In exploring the R1 position, we attempted to replace the Boc-proline (R1) with a substituted benzyl. 2-CF3 benzyl substitution (1o) resulted in a compound that was equipotent to the Boc-proline, while substitution of CF3 in the 3- and 4- positions (1p and 1q) resulted in a significant loss of potency. Introduction of methyl in the benzylic position of 1o gave 1r, which was tolerated, but did not lead to an increase in potency. Smaller and larger substituents were investigated in the 2-, 3-, and 4- positions of the benzyl and the SAR was similar to that seen with the CF3 in which the 2- position was optimal and potency decreased when the substituent was placed at the 3- or 4- positions (data not shown). In general, our initial attempts in exploring the R1 region did not result in improved inhibitor potency.

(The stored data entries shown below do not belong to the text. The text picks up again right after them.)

(** Two commands have loaded the confirmed booking; the first writes. *)
Definition confirmed_session : session BookingDB unit :=
  mk_session confirmed.1.1.1 confirmed.1.1.1 tt (toy_env 300).
Definition handover_cmd : command := CmdHandover host_id 1000 80 "https://photos/1".
Definition after_handover : session BookingDB unit :=
  snd (command_body (bk_id (row_of booking_id confirmed)) handover_cmd (row_of booking_id confirmed)
    confirmed_session).

Lemma confirmed_reachable : toy_reachable confirmed.
Proof. unfold confirmed, authorized, requested. reach. Qed.

Lemma interleavings_serialise_witness :
  rtc (booking_step unit) confirmed.1.1.1 (work after_handover) ∧ reachable unit (work after_handover).
Proof.
  apply (interleavings_serialise unit confirmed.1.1.1 (mk_conc (work after_handover) [row_of booking_id confirmed])).
  - apply (saga_booking_reachable toy_cfg toy_client), confirmed_reachable.
  - eapply rtc_l; [eapply (conc_load unit _ _ booking_id (row_of booking_id confirmed)); vm_compute; reflexivity|].
    eapply rtc_l; [eapply (conc_load unit _ _ booking_id (row_of booking_id confirmed)); vm_compute; reflexivity|].
    apply rtc_once.
    apply (conc_finish unit [] (row_of booking_id confirmed) [row_of booking_id confirmed] handover_cmd
      confirmed_session after_handover (apply_op (command_op handover_cmd) (row_of booking_id confirmed))).
    unfold after_handover. run_fst.
Defined.

Lemma stale_write_refused_witness :
  is_Ok (fst (command_body (bk_id (row_of booking_id confirmed)) handover_cmd
    (row_of booking_id confirmed) after_handover)) = false.
Proof.
  apply (stale_write_refused unit (row_of booking_id confirmed)
    (apply_op (command_op handover_cmd) (row_of booking_id confirmed)) handover_cmd handover_cmd
    confirmed_session after_handover
    (snd (command_body (bk_id (row_of booking_id confirmed)) handover_cmd
    (row_of booking_id confirmed) after_handover))).
  - apply (saga_booking_reachable toy_cfg toy_client), confirmed_reachable.
  - vm_compute; reflexivity.
  - unfold after_handover. run_fst.
  - apply surjective_pairing.
Defined.

Lemma service_reachable_witness : reachable unit requested.1.1.1.
Proof.
  apply (service_reachable toy_cfg toy_listing start.1 requested.1).
  - split; reflexivity.
  - apply rtc_once. eapply svc_request. apply surjective_pairing.
Defined.

(** The host cannot book. *)
Definition forbidden : M (session BookingDB unit) Response :=
  handle toy_cfg toy_listing (as_caller "host" "k1") (PostBookings (Valid (mk_create_request car_id 10 13))).

Lemma booking_errors_change_nothing_witness :
  fst (run_session forbidden start.1) = Err (HTTPException 403 "insufficient role") ∧
  (snd (run_session forbidden start.1)).1.1 = start.1.1.1.
Proof.
  split; [vm_compute; reflexivity|].
  apply (booking_errors_change_nothing toy_cfg toy_listing (as_caller "host" "k1")
    (PostBookings (Valid (mk_create_request car_id 10 13))) start.1 _
    (HTTPException 403 "insufficient role")).
  run_fst.
Defined.

Lemma list_bookings_complete_witness :
  ∃ rows, rows ≡ₚ (map_to_list (bookings two_bookings.1.1.1)).*2 ∧ StronglySorted list_order rows ∧
    crawl (λ offset, match list_bookings_handler [("role", PStr "admin")] 1 offset
                             (mk_session two_bookings.1.1.1 two_bookings.1.1.1 tt (toy_env 300)) with
                     | (Ok d, _) => Some d | (Err _, _) => None end)
      (S (length rows)) 0 = Some ((λ b, PDict (_booking_response b)) <$> rows).
Proof.
  apply (list_bookings_complete [("role", PStr "admin")] 1
    (mk_session two_bookings.1.1.1 two_bookings.1.1.1 tt (toy_env 300))).
  - reflexivity.
  - lia.
  - vm_compute; reflexivity.
Defined.

(** *** Witnesses: payments and the saga *)
Lemma saga_status_witness :
  bk_status (row_of booking_id completed) = "completed" ∧
  ∃ p, payments completed.2.1.1 !! booking_id = Some p ∧ pm_status p = "captured".
Proof.
  split; [vm_compute; reflexivity|].
  apply (saga_status toy_cfg toy_client completed booking_id (row_of booking_id completed)).
  - exact completed_reachable.
  - vm_compute; reflexivity.
  - vm_compute; reflexivity.
Defined.

Lemma saga_money_witness :
  ∃ b, bookings completed.1.1.1 !! booking_id = Some b ∧ rental_price b = 15000%Z ∧
    charged (renter_account (pay_of completed)) (entries_of booking_id completed.2.1.1) =
      (rental_price b + 5000)%Z.
Proof.
  destruct (saga_money toy_cfg toy_client completed booking_id (pay_of completed))
    as (b & Hb & _ & _ & Hm).
  - exact completed_reachable.
  - vm_compute; reflexivity.
  - rewrite decide_True in Hm by (vm_compute; reflexivity). exists b. split; [exact Hb|].
    assert (bookings completed.1.1.1 !! booking_id = Some (row_of booking_id completed)) as Hrow
      by (vm_compute; reflexivity).
    assert (b = row_of booking_id completed) as -> by congruence.
    split; [vm_compute; reflexivity|]. exact (proj2 Hm).
Defined.

Lemma ledger_balances_witness :
  length (ledger completed.2.1.1) = 4 ∧
  balance (ledger completed.2.1.1) = 0%Z ∧ balance (entries_of booking_id completed.2.1.1) = 0%Z.
Proof.
  split; [vm_compute; reflexivity|]. apply (ledger_balances toy_client).
  apply (saga_payment_reachable toy_cfg toy_client), completed_reachable.
Defined.

Lemma renter_charged_once_witness :
  ∃ host hold, (0 < hold)%Z ∧
    line <$> entries_of booking_id completed.2.1.1 = captured_lines (pay_of completed) host hold ∧
    charged (renter_account (pay_of completed)) (entries_of booking_id completed.2.1.1) =
      (hold + pm_overage_cents (pay_of completed))%Z.
Proof.
  apply (renter_charged_once toy_client completed.2.1.1 booking_id (pay_of completed)).
  - apply (saga_payment_reachable toy_cfg toy_client), completed_reachable.
  - vm_compute; reflexivity.
  - vm_compute; reflexivity.
Defined.

Lemma deliver_event_payment k st : (deliver_event k st).2 = st.2.
Proof. unfold deliver_event. by destruct (_ !! k). Qed.
Lemma do_request_payment token key r st : (do_request token key r st).2 = st.2.
Proof. done. Qed.
Lemma returned_payment : returned.2 = authorized.2.
Proof.
  unfold returned. rewrite !do_request_payment. unfold confirmed. apply deliver_event_payment.
Qed.

Lemma payment_final_witness :
  pm_status (pay_of authorized) = "authorized" ∧
  ∃ p', payments captured.2.1.1 !! booking_id = Some p' ∧
    (p' = pay_of authorized ∨ pm_status p' ∈ ["captured"; "capture_failed"]).
Proof.
  split; [vm_compute; reflexivity|].
  destruct (payment_final toy_client authorized.2.1.1 captured.2.1.1 booking_id (pay_of authorized))
    as (p' & Hp' & _ & Ha & _).
  - apply (saga_payment_reachable toy_cfg toy_client), authorized_reachable.
  - rewrite <- returned_payment. exact (saga_payment_step toy_cfg toy_client _ _ (deliver_command_step 2 returned)).
  - vm_compute; reflexivity.
  - exists p'. split; [exact Hp'|]. apply Ha. vm_compute; reflexivity.
Defined.

(** A Stripe that captures but loses the answer. *)
Definition lossy_sdk : StripeSdk toy_stripe := {|
  payment_intents_create := payment_intents_create;
  payment_intents_capture intent amount key w :=
    (None, mk_toy_stripe (ts_intents w) (<[key := Some tt]> (ts_captures w)));
  construct_event := construct_event;
|}.
Definition lossy_client : StripeClient toy_stripe :=
  @StripeTestModeClient _ lossy_sdk "pm_card_visa".

Definition lossy_start : session PaymentDB toy_stripe :=
  mk_session empty_payment_db empty_payment_db (mk_toy_stripe ∅ ∅) (toy_env 200).
Definition lossy_held : session PaymentDB toy_stripe :=
  snd (handle_authorize_payment_requested lossy_client booking_id renter_id 15000 lossy_start).
Definition lossy_captured : session PaymentDB toy_stripe :=
  snd (handle_capture_payment_requested lossy_client booking_id host_id 15000 0 lossy_held).
Definition lossy_payment : Payment :=
  default (pay_of authorized) (payments (work lossy_held) !! booking_id).

Lemma unanswered_capture_unbooked_witness :
  ts_captures (world lossy_captured) !! ("capture:" +:+ str_uuid booking_id) = Some (Some tt) ∧
  payments (work lossy_captured) !! booking_id = Some (set_status "capture_failed" lossy_payment) ∧
  entries_of booking_id (work lossy_captured) = [].
Proof.
  destruct (unanswered_capture_unbooked lossy_client booking_id host_id 15000 0 lossy_held
    lossy_captured lossy_payment (snd (capture_call lossy_client lossy_payment booking_id 15000
      (world lossy_held))) (work lossy_captured)) as (E1 & _ & E3 & E4).
  - exists empty_payment_db. split; [done|]. apply rtc_once.
    eapply (pstep_authorize _ _ _ booking_id renter_id 15000 lossy_start); [done..|].
    apply run_fst. vm_compute; reflexivity.
  - vm_compute; reflexivity.
  - reflexivity.
  - apply run_fst. vm_compute; reflexivity.
  - apply run_fst. vm_compute; reflexivity.
  - apply rtc_refl.
  - split; [|by split]. rewrite E1. reflexivity.
Defined.

Lemma pay_service_reachable_witness : pay_reachable toy_client captured.2.1.1.
Proof.
  apply (PaymentService.pay_service_reachable toy_client start.2 captured.2).
  - split; reflexivity.
  - assert (∀ k (st : toy_saga), rtc (PaymentService.pay_service_step toy_client) st.2 (deliver_command k st).2)
      as Hk.
    { intros k [nb np]. unfold deliver_command. destruct (_ !! k); [|apply rtc_refl].
      apply rtc_once. cbn [fst snd].
      eapply PaymentService.pay_record. apply surjective_pairing. }
    etrans; [exact (Hk 0 requested)|]. change (deliver_command 0 requested).2 with authorized.2.
    rewrite <- returned_payment. exact (Hk 2 returned).
Defined.


(** The host rejects while the authorization is under way. *)
Definition rejected : toy_saga := do_request "host" "k5" (PostReject (Valid booking_id)) authorized.

Lemma late_authorization_blocks_witness :
  ∃ msg n', n'.1.1 = rejected.1.1.1 ∧
    run_consumer (inbox_process PAYMENT_EVENT_HANDLERS)
      [authorized_record "e7" booking_id []] (rejected.1, 4)
    = (Err (InvalidBookingTransitionError msg), (n', 4)).
Proof.
  apply (late_authorization_blocks rejected.1 4 booking_id (row_of booking_id rejected)).
  - vm_compute; reflexivity.
  - vm_compute; congruence.
  - apply (bool_decide_eq_true_1 _). vm_compute; reflexivity.
Defined.

(** *** Witnesses: shared *)

(** The record of the payment event, delivered twice around a crash. *)
Definition event_record : dict :=
  envelope "e1" "payment_authorized" [("booking_id", PStr (str_uuid booking_id))] [].
Definition after_event : node BookingDB unit :=
  snd (consume (inbox_process PAYMENT_EVENT_HANDLERS) event_record requested.1).

Lemma at_least_once_exactly_once_witness :
  ∃ k, rtc (once PAYMENT_EVENT_HANDLERS [event_record] (λ _ _, False)) (requested.1, 0) (after_event, k) ∧
    0 ≤ k ≤ 1.
Proof.
  apply (at_least_once_exactly_once PAYMENT_EVENT_HANDLERS payment_handlers_ok [event_record]
    (λ _ _, False) (λ n n' (H : False), match H with end) requested.1 after_event 0).
  apply rtc_once. eapply deliver_crash; [reflexivity|]. unfold after_event. run_fst.
Defined.

Definition build_ok : M (session BookingDB unit) string := mret "done".

Lemma idempotent_retry_witness :
  run_session (guarded (Some "k") "c" "body" 200 (mret "other"))
    (snd (run_session (guarded (Some "k") "c" "body" 201 build_ok) start.1)) =
  (Ok (mk_response 201 "done"), snd (run_session (guarded (Some "k") "c" "body" 201 build_ok) start.1)).
Proof.
  apply (idempotent_retry (Some "k") "c" "body" 201 200 build_ok (mret "other") start.1).
  run_fst.
Defined.

Lemma key_reuse_refused_witness :
  let n := snd (run_session (guarded (Some "k") "c" "body" 201 build_ok) start.1) in
  run_session (guarded (Some "k") "c" "another body" 201 build_ok) n =
    (Err (HTTPException 409 mismatch_detail), n).
Proof.
  apply (key_reuse_refused "k" "c" "another body" 201 build_ok
    (snd (run_session (guarded (Some "k") "c" "body" 201 build_ok) start.1))
    (mk_idem_row "body" "done" 201 1000)).
  - congruence.
  - vm_compute; reflexivity.
  - vm_compute; congruence.
Defined.

(** A handler that writes a row and then fails. *)
Definition build_bad : M (session BookingDB unit) string :=
  write_outbox_event "booking" "id" "noise" [];; raise ValueError.

Lemma failed_request_rolls_back_witness :
  (snd (run_session (guarded (Some "k") "c" "body" 201 build_bad) start.1)).1.1 = start.1.1.1.
Proof.
  apply (failed_request_rolls_back (Some "k") "c" "body" 201 build_bad start.1 _ ValueError).
  - unfold build_bad. no_commit.
  - run_fst.
Defined.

Our next strategy was to utilize a structure-based drug design approach and visualize how the compound was interacting with the PICK1 PDZ domain by crystal structure determination of compound 1o (Fig. 4A) with the PDZ domain of PICK1. We crystallized the complex using a method of protein oxidation and carboxypeptidase treatment of the “tail-biting” dimer in the presence of 1o in a similar way as described25. The structure was solved using molecular replacement under standard procedures and the resulting structure was refined to an R factor of 15.5% and an Rfree of 17.7% to 1.69 Å resolution with good geometry (Supplemental Table 2).

Figure 4
figure 4

Structure of PICK1 with compound 1o. (A) Structure of compound 1o. (B) Specific binding of 1o to the PICK1 PDZ domain showing a 3-pronged pharmacophore entering pockets S0 (“R3”), S−1 (“R1”), and S−2 (“R2”). (C) Overall conformation of the PICK1 dimer and location of compound 1o binding (yellow and blue) in the peptide groove of each monomer (green and magenta). (D) Superposition of PICK1 alpha-carbons with the 3HPK PICK1 structure highlighting difference between peptide (SVKI; Red) and compound 1o (green) (E), Stacking between R1 aromatic group of compound 1o and Phe53 including the subpocket (F), Surface representation demonstrating interaction between fluorophenyl (R2) and Ala87, Lys83.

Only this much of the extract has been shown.